[Stored data entries]
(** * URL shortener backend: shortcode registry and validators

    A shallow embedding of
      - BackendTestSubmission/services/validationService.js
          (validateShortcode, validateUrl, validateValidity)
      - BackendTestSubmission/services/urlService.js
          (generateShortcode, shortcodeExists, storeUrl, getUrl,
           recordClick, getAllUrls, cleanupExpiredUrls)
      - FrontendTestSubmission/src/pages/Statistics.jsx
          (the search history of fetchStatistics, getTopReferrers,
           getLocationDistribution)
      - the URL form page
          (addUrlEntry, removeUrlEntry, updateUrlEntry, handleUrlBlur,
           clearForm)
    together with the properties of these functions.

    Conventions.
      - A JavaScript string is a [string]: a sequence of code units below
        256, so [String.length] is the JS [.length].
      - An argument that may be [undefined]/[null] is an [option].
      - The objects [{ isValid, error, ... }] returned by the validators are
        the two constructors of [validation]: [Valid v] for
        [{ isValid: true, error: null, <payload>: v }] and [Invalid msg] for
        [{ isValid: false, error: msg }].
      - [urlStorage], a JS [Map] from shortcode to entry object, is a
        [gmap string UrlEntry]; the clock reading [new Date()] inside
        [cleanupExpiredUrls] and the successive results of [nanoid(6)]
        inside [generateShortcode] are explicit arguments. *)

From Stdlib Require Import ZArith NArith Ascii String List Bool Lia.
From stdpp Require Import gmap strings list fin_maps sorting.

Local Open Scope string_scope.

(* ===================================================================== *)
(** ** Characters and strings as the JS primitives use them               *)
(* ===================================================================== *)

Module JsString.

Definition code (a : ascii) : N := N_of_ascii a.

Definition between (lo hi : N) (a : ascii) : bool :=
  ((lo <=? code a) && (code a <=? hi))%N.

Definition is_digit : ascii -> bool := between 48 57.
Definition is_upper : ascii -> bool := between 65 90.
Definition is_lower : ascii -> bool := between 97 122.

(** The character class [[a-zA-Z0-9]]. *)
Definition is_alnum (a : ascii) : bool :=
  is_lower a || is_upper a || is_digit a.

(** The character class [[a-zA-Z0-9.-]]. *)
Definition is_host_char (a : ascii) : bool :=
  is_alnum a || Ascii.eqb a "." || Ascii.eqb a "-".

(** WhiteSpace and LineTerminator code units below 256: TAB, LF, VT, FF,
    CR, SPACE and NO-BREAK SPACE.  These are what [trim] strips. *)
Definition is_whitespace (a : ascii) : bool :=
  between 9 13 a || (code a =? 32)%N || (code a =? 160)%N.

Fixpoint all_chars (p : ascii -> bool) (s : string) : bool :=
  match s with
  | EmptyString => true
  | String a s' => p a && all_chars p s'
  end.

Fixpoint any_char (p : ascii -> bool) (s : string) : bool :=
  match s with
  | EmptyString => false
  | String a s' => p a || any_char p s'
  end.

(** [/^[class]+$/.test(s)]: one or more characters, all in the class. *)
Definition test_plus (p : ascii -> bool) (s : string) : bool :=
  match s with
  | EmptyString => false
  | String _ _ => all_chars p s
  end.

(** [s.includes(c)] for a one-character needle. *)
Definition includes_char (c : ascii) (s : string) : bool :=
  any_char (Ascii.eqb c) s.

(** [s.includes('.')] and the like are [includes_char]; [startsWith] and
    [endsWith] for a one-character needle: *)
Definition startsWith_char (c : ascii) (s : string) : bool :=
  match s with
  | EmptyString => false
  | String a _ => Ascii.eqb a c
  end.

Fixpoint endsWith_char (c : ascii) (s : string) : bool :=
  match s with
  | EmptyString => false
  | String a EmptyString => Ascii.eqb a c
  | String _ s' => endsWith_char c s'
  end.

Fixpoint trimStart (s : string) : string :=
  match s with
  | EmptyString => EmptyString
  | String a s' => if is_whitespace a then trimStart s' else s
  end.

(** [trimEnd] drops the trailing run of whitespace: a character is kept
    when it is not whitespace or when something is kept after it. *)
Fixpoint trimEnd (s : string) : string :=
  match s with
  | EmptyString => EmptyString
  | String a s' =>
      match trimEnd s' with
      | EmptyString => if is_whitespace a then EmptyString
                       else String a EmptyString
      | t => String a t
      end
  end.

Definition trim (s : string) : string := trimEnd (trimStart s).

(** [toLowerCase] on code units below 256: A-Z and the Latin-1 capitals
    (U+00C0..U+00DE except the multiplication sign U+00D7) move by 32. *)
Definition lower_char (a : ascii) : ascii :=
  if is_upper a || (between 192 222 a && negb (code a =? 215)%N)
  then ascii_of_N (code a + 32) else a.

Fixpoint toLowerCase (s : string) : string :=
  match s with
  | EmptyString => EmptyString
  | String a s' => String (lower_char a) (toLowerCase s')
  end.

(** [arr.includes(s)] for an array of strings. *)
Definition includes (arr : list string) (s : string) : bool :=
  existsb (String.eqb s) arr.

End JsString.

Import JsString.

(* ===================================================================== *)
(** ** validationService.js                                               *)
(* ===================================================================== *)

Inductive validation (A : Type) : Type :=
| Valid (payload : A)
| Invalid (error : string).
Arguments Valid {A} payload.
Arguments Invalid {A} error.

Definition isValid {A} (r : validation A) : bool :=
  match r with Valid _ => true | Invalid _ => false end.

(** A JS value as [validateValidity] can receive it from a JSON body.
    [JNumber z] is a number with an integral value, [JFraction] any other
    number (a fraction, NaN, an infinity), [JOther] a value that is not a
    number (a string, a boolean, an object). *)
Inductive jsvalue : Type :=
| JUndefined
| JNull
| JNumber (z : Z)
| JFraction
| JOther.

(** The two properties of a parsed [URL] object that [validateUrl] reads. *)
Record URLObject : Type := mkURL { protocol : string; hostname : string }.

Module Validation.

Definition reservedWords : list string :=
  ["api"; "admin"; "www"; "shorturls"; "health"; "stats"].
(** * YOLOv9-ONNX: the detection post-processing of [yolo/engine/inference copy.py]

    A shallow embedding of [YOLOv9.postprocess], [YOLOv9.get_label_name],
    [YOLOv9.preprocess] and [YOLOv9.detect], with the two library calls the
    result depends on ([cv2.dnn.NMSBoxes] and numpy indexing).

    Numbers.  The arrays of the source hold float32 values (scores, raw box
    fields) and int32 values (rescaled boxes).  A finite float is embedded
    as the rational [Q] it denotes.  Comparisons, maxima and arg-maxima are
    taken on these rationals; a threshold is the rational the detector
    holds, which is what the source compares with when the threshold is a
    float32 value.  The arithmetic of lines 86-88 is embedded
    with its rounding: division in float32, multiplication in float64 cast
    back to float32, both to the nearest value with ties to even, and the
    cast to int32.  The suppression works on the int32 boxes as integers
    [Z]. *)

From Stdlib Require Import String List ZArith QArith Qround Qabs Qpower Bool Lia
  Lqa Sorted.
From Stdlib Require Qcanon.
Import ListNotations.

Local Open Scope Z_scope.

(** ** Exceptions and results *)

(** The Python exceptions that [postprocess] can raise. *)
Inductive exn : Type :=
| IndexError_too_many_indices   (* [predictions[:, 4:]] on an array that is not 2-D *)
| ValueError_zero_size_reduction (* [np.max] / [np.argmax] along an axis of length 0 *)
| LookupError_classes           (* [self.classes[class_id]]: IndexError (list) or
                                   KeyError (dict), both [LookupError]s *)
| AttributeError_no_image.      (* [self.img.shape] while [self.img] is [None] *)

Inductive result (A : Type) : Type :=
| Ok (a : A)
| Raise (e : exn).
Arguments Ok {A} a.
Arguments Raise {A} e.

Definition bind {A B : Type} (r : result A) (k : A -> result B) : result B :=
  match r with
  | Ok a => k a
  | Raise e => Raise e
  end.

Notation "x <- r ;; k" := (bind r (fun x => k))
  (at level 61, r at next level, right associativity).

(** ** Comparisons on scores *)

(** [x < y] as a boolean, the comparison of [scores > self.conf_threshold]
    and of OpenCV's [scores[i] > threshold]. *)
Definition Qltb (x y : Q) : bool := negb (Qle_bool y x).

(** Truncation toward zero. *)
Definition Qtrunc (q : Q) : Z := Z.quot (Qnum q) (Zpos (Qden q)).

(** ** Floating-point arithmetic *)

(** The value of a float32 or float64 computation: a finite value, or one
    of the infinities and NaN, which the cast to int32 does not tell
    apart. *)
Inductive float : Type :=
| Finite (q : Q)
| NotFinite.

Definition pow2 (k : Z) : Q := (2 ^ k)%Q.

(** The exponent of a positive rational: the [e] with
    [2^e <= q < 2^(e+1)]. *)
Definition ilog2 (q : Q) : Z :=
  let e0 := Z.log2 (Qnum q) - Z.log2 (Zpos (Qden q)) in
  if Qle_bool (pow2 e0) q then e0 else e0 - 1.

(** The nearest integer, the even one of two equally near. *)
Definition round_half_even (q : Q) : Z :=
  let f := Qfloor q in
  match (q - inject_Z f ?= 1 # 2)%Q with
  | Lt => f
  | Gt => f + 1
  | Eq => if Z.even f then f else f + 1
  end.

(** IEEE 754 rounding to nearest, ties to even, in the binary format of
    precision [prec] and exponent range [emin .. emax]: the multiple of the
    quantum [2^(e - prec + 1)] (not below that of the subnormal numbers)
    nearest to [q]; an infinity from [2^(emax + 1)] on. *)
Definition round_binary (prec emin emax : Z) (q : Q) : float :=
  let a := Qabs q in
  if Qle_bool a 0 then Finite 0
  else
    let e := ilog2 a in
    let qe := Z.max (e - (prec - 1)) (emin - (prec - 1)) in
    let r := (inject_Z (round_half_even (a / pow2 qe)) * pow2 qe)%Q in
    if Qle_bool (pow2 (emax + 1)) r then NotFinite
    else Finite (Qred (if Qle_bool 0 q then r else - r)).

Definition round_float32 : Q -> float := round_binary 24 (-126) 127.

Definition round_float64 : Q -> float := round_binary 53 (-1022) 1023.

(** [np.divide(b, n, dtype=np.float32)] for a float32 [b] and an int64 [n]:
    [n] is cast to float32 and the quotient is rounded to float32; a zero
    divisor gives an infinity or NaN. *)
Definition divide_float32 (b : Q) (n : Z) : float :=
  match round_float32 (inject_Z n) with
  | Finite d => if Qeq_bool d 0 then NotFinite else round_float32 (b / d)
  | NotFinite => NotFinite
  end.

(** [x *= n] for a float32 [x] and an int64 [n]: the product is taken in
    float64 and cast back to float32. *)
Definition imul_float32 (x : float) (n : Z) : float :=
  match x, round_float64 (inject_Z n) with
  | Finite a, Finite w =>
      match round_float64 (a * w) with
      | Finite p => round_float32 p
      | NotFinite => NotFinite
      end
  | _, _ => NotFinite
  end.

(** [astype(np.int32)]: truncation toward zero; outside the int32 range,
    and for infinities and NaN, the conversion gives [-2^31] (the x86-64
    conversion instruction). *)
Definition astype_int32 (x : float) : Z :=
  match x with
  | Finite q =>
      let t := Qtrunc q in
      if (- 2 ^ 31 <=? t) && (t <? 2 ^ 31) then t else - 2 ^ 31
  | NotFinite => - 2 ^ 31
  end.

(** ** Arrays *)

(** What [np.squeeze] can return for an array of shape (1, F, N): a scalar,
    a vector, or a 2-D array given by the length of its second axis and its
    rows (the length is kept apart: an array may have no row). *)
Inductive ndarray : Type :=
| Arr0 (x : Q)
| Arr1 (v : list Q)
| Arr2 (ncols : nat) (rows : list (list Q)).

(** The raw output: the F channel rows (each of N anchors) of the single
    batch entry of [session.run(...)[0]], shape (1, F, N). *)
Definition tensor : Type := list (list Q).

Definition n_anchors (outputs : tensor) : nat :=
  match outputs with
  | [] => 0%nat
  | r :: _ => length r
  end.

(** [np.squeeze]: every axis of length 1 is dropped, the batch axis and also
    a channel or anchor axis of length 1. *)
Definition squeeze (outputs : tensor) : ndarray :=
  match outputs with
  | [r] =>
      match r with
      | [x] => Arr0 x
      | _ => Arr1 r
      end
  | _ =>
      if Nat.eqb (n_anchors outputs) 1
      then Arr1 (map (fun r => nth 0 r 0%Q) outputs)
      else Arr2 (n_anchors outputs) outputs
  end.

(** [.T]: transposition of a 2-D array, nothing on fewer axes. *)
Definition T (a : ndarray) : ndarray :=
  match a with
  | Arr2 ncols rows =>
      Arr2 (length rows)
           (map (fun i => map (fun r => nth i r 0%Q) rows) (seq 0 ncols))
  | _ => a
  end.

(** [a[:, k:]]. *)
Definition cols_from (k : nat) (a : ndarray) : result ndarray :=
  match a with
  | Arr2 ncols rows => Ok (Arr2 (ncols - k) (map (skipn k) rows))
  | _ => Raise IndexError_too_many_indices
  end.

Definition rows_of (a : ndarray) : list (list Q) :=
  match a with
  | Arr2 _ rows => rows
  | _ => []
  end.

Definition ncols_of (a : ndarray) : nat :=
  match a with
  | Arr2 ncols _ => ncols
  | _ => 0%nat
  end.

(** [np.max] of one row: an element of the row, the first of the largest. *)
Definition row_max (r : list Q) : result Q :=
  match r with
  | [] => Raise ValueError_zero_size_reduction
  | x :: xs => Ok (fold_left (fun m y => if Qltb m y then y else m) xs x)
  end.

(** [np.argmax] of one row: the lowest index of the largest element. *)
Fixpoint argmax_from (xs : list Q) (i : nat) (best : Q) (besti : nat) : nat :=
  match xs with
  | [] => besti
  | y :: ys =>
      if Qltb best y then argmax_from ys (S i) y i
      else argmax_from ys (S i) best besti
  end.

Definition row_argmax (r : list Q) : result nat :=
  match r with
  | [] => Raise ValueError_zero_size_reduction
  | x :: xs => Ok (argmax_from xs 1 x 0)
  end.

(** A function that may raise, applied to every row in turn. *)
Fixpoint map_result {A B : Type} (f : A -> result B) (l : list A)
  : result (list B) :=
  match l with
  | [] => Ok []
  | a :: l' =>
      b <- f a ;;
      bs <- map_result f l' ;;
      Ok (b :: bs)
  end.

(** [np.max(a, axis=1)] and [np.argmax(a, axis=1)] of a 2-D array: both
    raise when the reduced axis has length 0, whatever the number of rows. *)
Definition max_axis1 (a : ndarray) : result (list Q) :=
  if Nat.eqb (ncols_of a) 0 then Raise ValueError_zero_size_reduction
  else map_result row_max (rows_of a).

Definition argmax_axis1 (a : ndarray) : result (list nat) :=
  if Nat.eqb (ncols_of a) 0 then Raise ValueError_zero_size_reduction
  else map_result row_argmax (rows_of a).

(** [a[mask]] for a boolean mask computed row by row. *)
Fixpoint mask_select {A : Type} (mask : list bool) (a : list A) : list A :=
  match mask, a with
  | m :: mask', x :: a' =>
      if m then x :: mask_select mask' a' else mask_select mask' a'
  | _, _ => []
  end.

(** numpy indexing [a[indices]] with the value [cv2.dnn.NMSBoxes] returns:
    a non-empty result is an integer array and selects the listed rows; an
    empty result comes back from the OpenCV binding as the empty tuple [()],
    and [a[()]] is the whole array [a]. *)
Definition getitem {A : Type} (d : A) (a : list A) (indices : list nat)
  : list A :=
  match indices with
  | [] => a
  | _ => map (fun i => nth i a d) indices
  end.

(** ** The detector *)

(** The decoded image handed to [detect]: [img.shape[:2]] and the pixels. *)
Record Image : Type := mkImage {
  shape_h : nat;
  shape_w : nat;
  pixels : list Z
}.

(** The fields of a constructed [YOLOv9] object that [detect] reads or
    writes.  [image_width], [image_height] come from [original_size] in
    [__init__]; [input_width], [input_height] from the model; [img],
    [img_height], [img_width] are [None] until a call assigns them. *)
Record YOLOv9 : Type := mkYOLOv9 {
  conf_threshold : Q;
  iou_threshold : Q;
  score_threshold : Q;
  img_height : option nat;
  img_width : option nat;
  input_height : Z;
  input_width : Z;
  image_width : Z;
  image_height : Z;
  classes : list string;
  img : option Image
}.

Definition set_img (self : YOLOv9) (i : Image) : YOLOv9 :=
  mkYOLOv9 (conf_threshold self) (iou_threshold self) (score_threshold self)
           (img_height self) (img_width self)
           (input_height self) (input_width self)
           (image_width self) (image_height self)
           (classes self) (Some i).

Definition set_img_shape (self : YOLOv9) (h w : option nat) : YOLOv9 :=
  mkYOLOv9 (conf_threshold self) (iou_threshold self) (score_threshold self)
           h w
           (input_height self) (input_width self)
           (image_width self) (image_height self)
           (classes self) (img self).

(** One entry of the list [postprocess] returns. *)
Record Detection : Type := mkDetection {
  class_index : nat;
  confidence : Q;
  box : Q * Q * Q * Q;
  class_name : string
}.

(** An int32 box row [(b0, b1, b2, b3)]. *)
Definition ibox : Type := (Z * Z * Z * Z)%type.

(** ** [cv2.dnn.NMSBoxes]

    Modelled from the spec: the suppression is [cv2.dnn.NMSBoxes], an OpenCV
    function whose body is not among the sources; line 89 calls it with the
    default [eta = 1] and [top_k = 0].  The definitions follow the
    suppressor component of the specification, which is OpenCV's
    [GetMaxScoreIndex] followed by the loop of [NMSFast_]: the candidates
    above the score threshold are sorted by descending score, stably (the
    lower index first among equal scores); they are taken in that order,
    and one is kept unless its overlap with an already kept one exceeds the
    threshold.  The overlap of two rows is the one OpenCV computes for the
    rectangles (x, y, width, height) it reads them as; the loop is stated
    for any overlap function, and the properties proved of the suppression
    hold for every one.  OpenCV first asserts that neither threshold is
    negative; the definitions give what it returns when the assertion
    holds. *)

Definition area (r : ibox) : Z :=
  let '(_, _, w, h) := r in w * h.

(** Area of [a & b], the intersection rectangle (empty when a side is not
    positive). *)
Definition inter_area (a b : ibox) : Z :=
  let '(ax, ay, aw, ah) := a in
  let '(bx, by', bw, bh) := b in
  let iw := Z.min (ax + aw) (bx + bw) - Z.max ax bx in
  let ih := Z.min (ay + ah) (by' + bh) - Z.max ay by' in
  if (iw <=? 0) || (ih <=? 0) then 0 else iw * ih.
* * *
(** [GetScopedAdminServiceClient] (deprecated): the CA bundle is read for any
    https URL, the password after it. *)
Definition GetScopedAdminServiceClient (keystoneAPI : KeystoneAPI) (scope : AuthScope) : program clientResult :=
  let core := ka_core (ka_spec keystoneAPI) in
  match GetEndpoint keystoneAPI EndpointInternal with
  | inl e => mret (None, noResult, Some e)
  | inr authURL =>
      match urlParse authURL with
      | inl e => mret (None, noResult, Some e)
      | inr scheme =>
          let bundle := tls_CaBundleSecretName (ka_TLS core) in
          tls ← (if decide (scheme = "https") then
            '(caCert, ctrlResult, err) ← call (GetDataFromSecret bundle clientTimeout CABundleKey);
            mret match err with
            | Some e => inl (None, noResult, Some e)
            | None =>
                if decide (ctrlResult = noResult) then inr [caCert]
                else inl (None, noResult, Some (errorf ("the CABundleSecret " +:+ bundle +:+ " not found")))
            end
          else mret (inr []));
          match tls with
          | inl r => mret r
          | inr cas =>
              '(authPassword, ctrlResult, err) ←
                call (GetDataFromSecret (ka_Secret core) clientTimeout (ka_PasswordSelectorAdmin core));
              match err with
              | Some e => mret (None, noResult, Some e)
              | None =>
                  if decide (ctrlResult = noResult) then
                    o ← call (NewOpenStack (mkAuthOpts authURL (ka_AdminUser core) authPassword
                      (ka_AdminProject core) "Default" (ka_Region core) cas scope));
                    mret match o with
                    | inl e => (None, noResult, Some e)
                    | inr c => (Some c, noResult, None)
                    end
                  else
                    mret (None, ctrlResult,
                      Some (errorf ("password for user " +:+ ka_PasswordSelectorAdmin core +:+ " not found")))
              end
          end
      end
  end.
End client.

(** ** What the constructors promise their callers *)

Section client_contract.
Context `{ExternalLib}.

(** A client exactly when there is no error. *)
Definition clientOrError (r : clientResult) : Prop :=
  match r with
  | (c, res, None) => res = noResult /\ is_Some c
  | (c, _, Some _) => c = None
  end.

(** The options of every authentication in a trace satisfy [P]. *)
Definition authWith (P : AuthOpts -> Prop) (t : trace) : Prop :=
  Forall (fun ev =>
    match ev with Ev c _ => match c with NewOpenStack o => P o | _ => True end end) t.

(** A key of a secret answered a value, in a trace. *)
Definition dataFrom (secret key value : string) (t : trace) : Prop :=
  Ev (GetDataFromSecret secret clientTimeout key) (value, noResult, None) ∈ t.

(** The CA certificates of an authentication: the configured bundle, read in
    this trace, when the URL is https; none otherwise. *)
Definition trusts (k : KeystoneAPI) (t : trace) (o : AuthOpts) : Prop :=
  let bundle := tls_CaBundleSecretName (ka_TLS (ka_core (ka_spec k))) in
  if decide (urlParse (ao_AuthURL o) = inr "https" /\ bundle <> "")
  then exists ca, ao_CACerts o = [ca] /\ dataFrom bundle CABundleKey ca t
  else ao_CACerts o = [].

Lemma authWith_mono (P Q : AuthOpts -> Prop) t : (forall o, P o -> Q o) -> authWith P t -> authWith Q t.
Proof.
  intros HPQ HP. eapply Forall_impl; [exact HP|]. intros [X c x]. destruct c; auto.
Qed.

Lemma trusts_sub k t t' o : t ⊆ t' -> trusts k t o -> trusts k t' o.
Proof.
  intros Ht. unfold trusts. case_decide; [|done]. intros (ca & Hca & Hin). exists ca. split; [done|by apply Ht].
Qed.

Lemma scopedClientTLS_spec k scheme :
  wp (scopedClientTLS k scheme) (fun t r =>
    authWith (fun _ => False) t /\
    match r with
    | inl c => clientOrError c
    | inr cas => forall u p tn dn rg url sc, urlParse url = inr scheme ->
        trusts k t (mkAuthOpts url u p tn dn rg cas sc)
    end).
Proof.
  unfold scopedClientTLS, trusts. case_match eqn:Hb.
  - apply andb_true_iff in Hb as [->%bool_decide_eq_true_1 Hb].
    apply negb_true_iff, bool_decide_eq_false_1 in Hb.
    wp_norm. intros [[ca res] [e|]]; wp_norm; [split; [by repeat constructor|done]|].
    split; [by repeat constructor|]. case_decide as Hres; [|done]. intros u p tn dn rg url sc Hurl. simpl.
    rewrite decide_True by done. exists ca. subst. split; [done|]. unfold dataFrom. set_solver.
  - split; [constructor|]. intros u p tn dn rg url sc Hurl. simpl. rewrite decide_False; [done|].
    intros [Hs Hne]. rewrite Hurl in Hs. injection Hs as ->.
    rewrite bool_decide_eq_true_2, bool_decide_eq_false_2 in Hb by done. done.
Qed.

* **TASK OBJECTIVE**:
Could you return all lines from the records that include the word "ibox"?

* **YOUR RESPONSE**:
Definition ibox : Type := (Z * Z * Z * Z)%type.
Definition area (r : ibox) : Z :=
Definition inter_area (a b : ibox) : Z :=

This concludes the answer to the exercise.